* _Task directions_
Given the records below, would you repeat exactly the lines that begin at the one containing "Proof. split; intros;" and end at the one containing "Lemma good_w_refl w : good w w.", inclusive?

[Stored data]
(* ===== verification/MmProps.v ===== *)
(** * Address spaces: the memory system calls

    What the memory calls, page faults and fork do to user memory, for every
    implementation of the contract of [MmSpec]. *)

From Stdlib Require Import Ascii.
From stdpp Require Import base numbers list gmap option relations.
From S2P Require Import Prelude PageSlice PortNames FdSlice Proc SigSet Mm MmSys MmSpec MmSim MmInv MmView MmThm MmCow MmCopy.

#[local] Coercion Z.of_nat : nat >-> Z.

Definition is_u64 (x : Z) : Prop := 0 ≤ x < 2 ^ 64.
Definition mem_ok (m : proc_mem) : Prop := is_u64 (brk m) ∧ is_u64 (mmap_hint m).

Lemma u64_is_u64 x : is_u64 (u64 x).
Proof. apply uw_range. lia. Qed.

Lemma round_up_aligned x : page_round_up x `mod` PAGE_SIZE = 0 ∧ is_u64 (page_round_up x).
Proof.
  pose proof (u64_is_u64 (x + (PAGE_SIZE - 1))) as Hu. destruct (round_down_aligned _ Hu) as [Ha Hr].
  unfold page_round_down in *. fold (page_round_up x) in *. split; [done|]. unfold is_u64 in *. lia.
Qed.

Lemma round_up_exact x : 0 ≤ x ≤ 2 ^ 64 - PAGE_SIZE → x ≤ page_round_up x < x + PAGE_SIZE.
Proof.
  intros Hx. unfold page_round_up. rewrite uw_small by (unfold PAGE_SIZE in *; lia).
  fold (page_round_down (x + (PAGE_SIZE - 1))). rewrite page_round_down_eq by (unfold PAGE_SIZE in *; lia).
  pose proof (Z.mod_pos_bound (x + (PAGE_SIZE - 1)) PAGE_SIZE). unfold PAGE_SIZE in *. lia.
Qed.

(** Whole pages. *)
Lemma pages_exact x : x `mod` PAGE_SIZE = 0 → x `div` PAGE_SIZE * PAGE_SIZE = x.
Proof. intros H. pose proof (Z.div_mod x PAGE_SIZE). unfold PAGE_SIZE in *. lia. Qed.

Lemma mask_aligned x : is_u64 x → (Z.land x (PAGE_SIZE - 1) =? 0) = true → x `mod` PAGE_SIZE = 0.
Proof.
  intros Hx H%Z.eqb_eq. change (PAGE_SIZE - 1) with (Z.ones 12) in H. rewrite Z.land_ones in H by lia. exact H.
Qed.

(** Requests to the VFS server leave page tables and owners alone. *)
Class VfsFileLaws (W : Type) `{CL : CoreMMLaws W} `{VF : VfsFile W} : Prop := {
  vfs_lseek_good w h off wh : uspaces (vfs_lseek w h off wh).1 = uspaces w ∧ good_step (mv w) (mv (vfs_lseek w h off wh).1);
  vfs_read_good w h va n : uspaces (vfs_read w h va n).1 = uspaces w ∧ good_step (mv w) (mv (vfs_read w h va n).1);
}.

#[global] Instance sim_vfs : VfsFile sim := {
  vfs_lseek w _ off _ := (w, off);
  vfs_read w _ _ _ := (w, - LINUX_EIO);
}.
#[global] Instance sim_vfs_laws : VfsFileLaws sim.
Proof. split; intros; (split; [done|apply good_refl]). Qed.

Section good.
Context {W : Type} `{CL : CoreMMLaws W}.
Implicit Types (w : W) (m : proc_mem) (vs : Z) (fl : pflags).

(** A call that keeps the invariant, the balance, the locks and the spaces. *)
Definition good w w' : Prop := mm_inv (mv w) → uspaces w' = uspaces w ∧ good_step (mv w) (mv w').

Lemma good_w_refl w : good w w.
Proof. split; [done|apply good_refl]. Qed.

Lemma good_same w w' : uspaces w' = uspaces w → mv w' = mv w → good w w'.
Proof. intros Hu Hm _. split; [done|]. rewrite Hm. apply good_refl. Qed.

Lemma good_w_trans w1 w2 w3 : good w1 w2 → good w2 w3 → good w1 w3.
Proof.
  intros H1 H2 Hi. destruct (H1 Hi) as [Hu1 Hg1]. destruct (Hg1 Hi) as (Hi2 & _). destruct (H2 Hi2) as [Hu2 Hg2].
  split; [congruence|by eapply good_trans].
Qed.

Lemma map_user_range_good w vs hint n fl : is_u64 hint → 0 ≤ n → f_valid fl = true → f_cow fl = false →
  good w (linux_mm_map_user_range w vs hint n fl).1.
Proof.
  intros Hh Hn Hv Hc Hi. destruct (linux_mm_map_user_range w vs hint n fl) as [w' r] eqn:E.
  apply map_user_range_spec in E as [Hu H]; [|done|done]. split; [done|]. cbn. case_decide.
  - rewrite H. apply good_refl.
  - destruct H as [_ H]. by eapply mapped_new_good.
Qed.

Lemma unmap_good w vs start n : is_u64 start → 0 ≤ n → good w (linux_mm_unmap_user_range w vs start n).1.
Proof. intros Hs Hn Hi. by apply unmap_user_range_good. Qed.

Lemma page_is_reserved_same w vs va w' b : linux_mm_page_is_reserved w vs va = (w', b) → uspaces w' = uspaces w ∧ mv w' = mv w.
Proof.
  unfold linux_mm_page_is_reserved. destruct (have_mapped _ _ _ _) as [w1 r] eqn:E. apply have_mapped_look in E as (Hu & Hm & _).
  intros H. assert (w' = w1) as -> by (repeat case_match; congruence). done.
Qed.

Lemma pages_free_same n w vs va w' b : pages_free w vs va n = (w', b) → uspaces w' = uspaces w ∧ mv w' = mv w.
Proof.
  revert w va. induction n as [|n IH]; intros w va; cbn; [by intros [= <- <-]|].
  destruct (linux_mm_page_is_reserved w vs va) as [w1 []] eqn:E; apply page_is_reserved_same in E as [Hu Hm].
  - by intros [= <- <-].
  - intros [? ?]%IH. split; congruence.
Qed.

Lemma range_is_free_same w vs hint n w' b : linux_mm_range_is_free w vs hint n = (w', b) → uspaces w' = uspaces w ∧ mv w' = mv w.
Proof.
  unfold linux_mm_range_is_free. destruct (_ || _ || _); [by intros [= <- <-]|].
  destruct (radix_end_check _ _); [apply pages_free_same|by intros [= <- <-]].
Qed.

(** What mapping a range without a fixed place gives. *)
Definition mapped_or_same w w' vs n fl (r : Z) : Prop :=
  uspaces w' = uspaces w ∧ if decide (r = 0) then mv w' = mv w else is_u64 r ∧ mapped_new w w' vs r n fl.

Lemma search_probes_spec k w vs hint n fl w' r : is_u64 hint → 0 ≤ n →
  search_probes k w vs hint n fl = (w', r) → mapped_or_same w w' vs n fl r.
Proof.
  intros Hh Hn. revert w hint Hh. induction k as [|k IH]; intros w hint Hh; cbn; [by intros [= <- <-]|].
  destruct (linux_mm_range_is_free w vs hint n) as [w1 b] eqn:Ef. apply range_is_free_same in Ef as [Hu1 Hm1].
  assert (∀ w2, uspaces w2 = uspaces w1 → mv w2 = mv w1 →
    search_probes k w2 vs (u64 (hint + PAGE_SIZE)) n fl = (w', r) → mapped_or_same w w' vs n fl r) as Hgo.
  { intros w2 Hu2 Hm2 E. apply IH in E; [|apply u64_is_u64]. unfold mapped_or_same, mapped_new, so_far in *.
    rewrite Hu2, Hm2, Hu1, Hm1 in E. exact E. }
  destruct b; [|by apply Hgo].
  destruct (linux_mm_map_user_range w1 vs hint n fl) as [w2 p] eqn:Em. apply map_user_range_spec in Em as [Hu2 H2]; [|done|done].
  destruct (Z.eqb_spec p 0) as [->|Hp]; cbn; [by apply Hgo|]. intros [= <- <-]. rewrite decide_False in H2 by done.
  destruct H2 as [-> H2]. split; [congruence|]. rewrite decide_False by done. split; [done|].
  unfold mapped_new, so_far in *. by rewrite Hm1 in H2.
Qed.

Lemma map_search_spec w vs start n fl k w' r : is_u64 start → 0 ≤ n →
  linux_mm_map_user_range_search w vs start n fl k = (w', r) → mapped_or_same w w' vs n fl r.
Proof.
  intros Hs Hn. apply search_probes_spec; [|done]. destruct (round_down_aligned start Hs). unfold is_u64 in *. lia.
Qed.

Lemma mapped_or_same_good w w' vs n fl r : f_valid fl = true → f_cow fl = false → mapped_or_same w w' vs n fl r → good w w'.
Proof.
  intros Hv Hc [Hu H] Hi. split; [done|]. case_decide; [rewrite H; apply good_refl|]. destruct H as [_ H]. by eapply mapped_new_good.
Qed.

(** ** mmap *)

(** The result of [linux_mmap_map_range]: an error and nothing changes, or a
    new range and the hint past it. *)
Definition mmap_result w w' m m' vs len n fl (r : Z) : Prop :=
  uspaces w' = uspaces w
  ∧ ((mv w' = mv w ∧ m' = m ∧ (r = u64 (- LINUX_ENOMEM) ∨ r = u64 (- LINUX_EINVAL)))
     ∨ (is_u64 r ∧ mapped_new w w' vs r n fl ∧ m' = raise_hint m (u64 (r + len)))).

Lemma mmap_probes_spec k w m vs hint len n fl w' m' r : is_u64 hint → 0 ≤ n →
  mmap_probes k w m vs hint len n fl = (w', m', r) →
  mmap_result w w' m m' vs len n fl r ∧ (mv w' = mv w ∨ r ≤ u64 (r + len) ≤ user_space_top).
Proof.
  intros Hh Hn. revert w hint Hh. induction k as [|k IH]; intros w hint Hh; cbn [mmap_probes].
  - intros [= <- <- <-]. split; [|by left]. split; [done|]. left. auto.
  - destruct (_ || _ || _) eqn:Hb.
    + intros [= <- <- <-]. split; [|by left]. split; [done|]. left. auto.
    + destruct (linux_mm_range_is_free w vs hint n) as [w1 b] eqn:Ef. apply range_is_free_same in Ef as [Hu1 Hm1].
      assert (∀ w2, uspaces w2 = uspaces w1 → mv w2 = mv w1 → mmap_probes k w2 m vs (u64 (hint + PAGE_SIZE)) len n fl = (w', m', r) →
        mmap_result w w' m m' vs len n fl r ∧ (mv w' = mv w ∨ r ≤ u64 (r + len) ≤ user_space_top)) as Hgo.
      { intros w2 Hu2 Hm2 E. apply IH in E; [|apply u64_is_u64]. unfold mmap_result, mapped_new, so_far in *.
        rewrite Hu2, Hm2, Hu1, Hm1 in E. exact E. }
      destruct b; [|by apply Hgo].
      destruct (linux_mm_map_user_range w1 vs hint n fl) as [w2 p] eqn:Em. apply map_user_range_spec in Em as [Hu2 H2]; [|done|done].
      destruct (Z.eqb_spec p 0) as [->|Hp]; cbn; [by apply Hgo|]. intros [= <- <- <-]. rewrite decide_False in H2 by done.
      destruct H2 as [-> H2]. split.
      * split; [congruence|]. right. split_and!; [done| |done]. unfold mapped_new, so_far in *. by rewrite Hm1 in H2.
      * right. apply orb_false_iff in Hb as [Hb ?%Z.ltb_ge]. apply orb_false_iff in Hb as [_ ?%Z.ltb_ge]. lia.
Qed.

Lemma mapped_new_ne w w' vs va n fl : mapped_new w w' vs va n fl → mv w' ≠ mv w.
Proof.
  intros (_ & _ & Hn & _ & Hfree & frs & Hlen & _ & Hw1) Hsame.
  destruct (Hfree 0%nat) as [Hfr _]; [lia|]. rewrite <- Hsame, Hw1, Z.add_0_r, install_run_pte, decide_True in Hfr by lia.
  rewrite Z.sub_diag in Hfr. destruct frs; [cbn in Hlen; lia|done].
Qed.

Lemma mmap_map_range_spec w m vs hint len n fl fixed w' m' r : is_u64 hint → 0 ≤ n →
  linux_mmap_map_range w m vs hint len n fl fixed = (w', m', r) →
  mmap_result w w' m m' vs len n fl r ∧ (mv w' = mv w ∨ if fixed then r = hint else r ≤ u64 (r + len) ≤ user_space_top).
Proof.
  intros Hh Hn. unfold linux_mmap_map_range. destruct fixed; [|by apply mmap_probes_spec].
  destruct (negb _); [intros [= <- <- <-]; split; [|by left]; split; [done|]; left; auto|].
  destruct (linux_mm_map_user_range w vs hint n fl) as [w1 p] eqn:Em. apply map_user_range_spec in Em as [Hu1 H1]; [|done|done].
  destruct (Z.eqb_spec p 0) as [->|Hp]; intros [= <- <- <-].
  - split; [|by left]. split; [done|]. left. auto.
  - rewrite decide_False in H1 by done. destruct H1 as [-> H1]. split; [|by right]. split; [done|]. right. auto.
Qed.

Lemma mmap_result_good w w' m m' vs len n fl r : f_valid fl = true → f_cow fl = false →
  mmap_result w w' m m' vs len n fl r → good w w'.
Proof.
  intros Hv Hc [Hu [(Hm & _)|(_ & H & _)]] Hi; (split; [done|]); [rewrite Hm; apply good_refl|by eapply mapped_new_good].
Qed.

Lemma pick_hint_u64 m addr : mem_ok m → is_u64 addr → is_u64 (linux_mmap_pick_hint m addr).
Proof.
  intros [_ Hm] Ha. unfold linux_mmap_pick_hint. repeat case_match.
  - destruct (round_down_aligned addr Ha). unfold is_u64 in *. lia.
  - destruct (round_down_aligned (mmap_hint m) Hm). unfold is_u64 in *. lia.
  - apply u64_is_u64.
Qed.

Section files.
Context `{VF : VfsFile W} `{VL : !VfsFileLaws W}.

Lemma lseek_good w h off wh w' n : vfs_lseek w h off wh = (w', n) → good w w'.
Proof. intros E Hi. pose proof (vfs_lseek_good w h off wh) as H. by rewrite E in H. Qed.
Lemma read_good w h va k w' n : vfs_read w h va k = (w', n) → good w w'.
Proof. intros E Hi. pose proof (vfs_read_good w h va k) as H. by rewrite E in H. Qed.

Lemma mmap_file_good w m vs ent addr len n fl off flags w' m' r : mem_ok m → is_u64 addr → 0 ≤ n →
  f_valid fl = true → f_cow fl = false →
  linux_mmap_file w m vs ent addr len n fl off flags = (w', m', r) → good w w'.
Proof.
  intros Hm Ha Hn Hv Hc. unfold linux_mmap_file. destruct ent as [e|]; [|intros [= <- _ _]; apply good_w_refl].
  destruct (_ || _); [intros [= <- _ _]; apply good_w_refl|]. destruct (negb _); [intros [= <- _ _]; apply good_w_refl|].
  destruct (vfs_lseek w _ _ _) as [w1 size] eqn:E1. apply lseek_good in E1.
  destruct (size <? 0); [by intros [= <- _ _]|]. destruct (size <? off); [by intros [= <- _ _]|].
  set (hint := if has _ _ then _ else _).
  assert (is_u64 hint) as Hh by (subst hint; destruct (has _ _); [done|by apply pick_hint_u64]).
  destruct (linux_mmap_map_range _ _ _ _ _ _ _ _) as [[w2 m2] a] eqn:E2. apply mmap_map_range_spec in E2 as [E2 _]; [|done|done].
  pose proof (mmap_result_good _ _ _ _ _ _ _ _ _ Hv Hc E2) as Hg2. assert (good w w2) as Hg by by eapply good_w_trans.
  assert (is_u64 a) as Hau. { destruct E2 as [_ [(_ & _ & [->| ->])|(? & _)]]; [apply u64_is_u64..|done]. }
  assert (∀ w3, good w2 w3 → good w (linux_mm_unmap_user_range w3 vs a n).1) as Hun.
  { intros w3 Hg3. eapply good_w_trans; [done|]. eapply good_w_trans; [done|]. by apply unmap_good. }
  destruct (i64 a <? 0); [by intros [= <- _ _]|]. destruct (size <=? off); [by intros [= <- _ _]|].
  set (rl := if size <? _ then _ else _). destruct (rl <=? 0); [by intros [= <- _ _]|].
  destruct (vfs_lseek w2 _ _ _) as [w3 n3] eqn:E3. apply lseek_good in E3. destruct (n3 <? 0); [intros [= <- _ _]; by apply Hun|].
  destruct (vfs_read w3 _ _ _) as [w4 n4] eqn:E4. apply read_good in E4.
  destruct (n4 <? 0); intros [= <- _ _]; [apply Hun|]; repeat (eapply good_w_trans; [done|]); apply good_w_refl.
Qed.

Lemma sys_mmap_good w m vs fdg addr len prot flags fd off : mem_ok m → is_u64 addr →
  good w (sys_mmap w (Some m) vs fdg addr len prot flags fd off).1.1.
Proof.
  intros Hm Ha. unfold sys_mmap. destruct (len =? 0); [apply good_w_refl|]. destruct (_ =? 0); [apply good_w_refl|].
  destruct (negb (vs_is_user w vs)); [apply good_w_refl|].
  assert (0 ≤ page_round_up len `div` PAGE_SIZE) as Hn by (apply Z.div_pos; [apply round_up_aligned|done]).
  destruct (negb (has flags LINUX_MAP_ANONYMOUS)).
  - destruct (fd <? 0); [apply good_w_refl|]. destruct (linux_mmap_file _ _ _ _ _ _ _ _ _ _) as [[w' m'] r] eqn:E. cbn.
    by eapply mmap_file_good in E.
  - destruct (negb (fd =? -1)); [apply good_w_refl|]. destruct (negb (off =? 0)); [apply good_w_refl|].
    destruct (_ && _); [apply good_w_refl|].
    destruct (linux_mmap_map_range _ _ _ _ _ _ _ _) as [[w' m'] r] eqn:E. cbn.
    apply mmap_map_range_spec in E as [E _]; [by eapply mmap_result_good in E|case_match; [done|by apply pick_hint_u64]|done].
Qed.
End files.

(** ** The other calls *)

Lemma sys_munmap_good w hp vs addr len : is_u64 addr → good w (sys_munmap w hp vs addr len).1.
Proof.
  intros Ha. unfold sys_munmap. destruct (len =? 0); [apply good_w_refl|]. destruct (negb _); [apply good_w_refl|].
  destruct (Z.leb_spec (i32 (page_round_up len `div` PAGE_SIZE)) 0); [apply good_w_refl|]. destruct (_ || _); [apply good_w_refl|].
  pose proof (unmap_good w vs addr (i32 (page_round_up len `div` PAGE_SIZE)) Ha) as Hg.
  destruct (linux_mm_unmap_user_range _ _ _ _) as [w' e]. cbn in *. destruct e; apply Hg; lia.
Qed.

Lemma sys_brk_good w m vs nb : good w (sys_brk w (Some m) vs nb).1.1.
Proof.
  unfold sys_brk. set (m1 := if start_brk m =? 0 then _ else _). destruct (nb =? 0); [apply good_w_refl|].
  destruct (round_up_aligned (brk m1)) as [_ Ho]. destruct (round_up_aligned nb) as [_ Hn].
  destruct (Z.ltb_spec (page_round_up (brk m1)) (page_round_up nb)).
  - pose proof (map_user_range_good w vs (page_round_up (brk m1)) ((page_round_up nb - page_round_up (brk m1)) `div` PAGE_SIZE) rw_flags Ho) as Hg.
    destruct (linux_mm_map_user_range _ _ _ _ _) as [w' p]. cbn in *. destruct (p =? 0); apply Hg; try done; apply Z.div_pos; done || lia.
  - destruct (Z.ltb_spec (page_round_up nb) (page_round_up (brk m1))); [|apply good_w_refl]. cbn.
    apply unmap_good; [done|]. apply Z.div_pos; done || lia.
Qed.
End good.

* _Result of the exercise_
Proof. split; intros; (split; [done|apply good_refl]). Qed.

Section good.
Context {W : Type} `{CL : CoreMMLaws W}.
Implicit Types (w : W) (m : proc_mem) (vs : Z) (fl : pflags).

(** A call that keeps the invariant, the balance, the locks and the spaces. *)
Definition good w w' : Prop := mm_inv (mv w) → uspaces w' = uspaces w ∧ good_step (mv w) (mv w').

Lemma good_w_refl w : good w w.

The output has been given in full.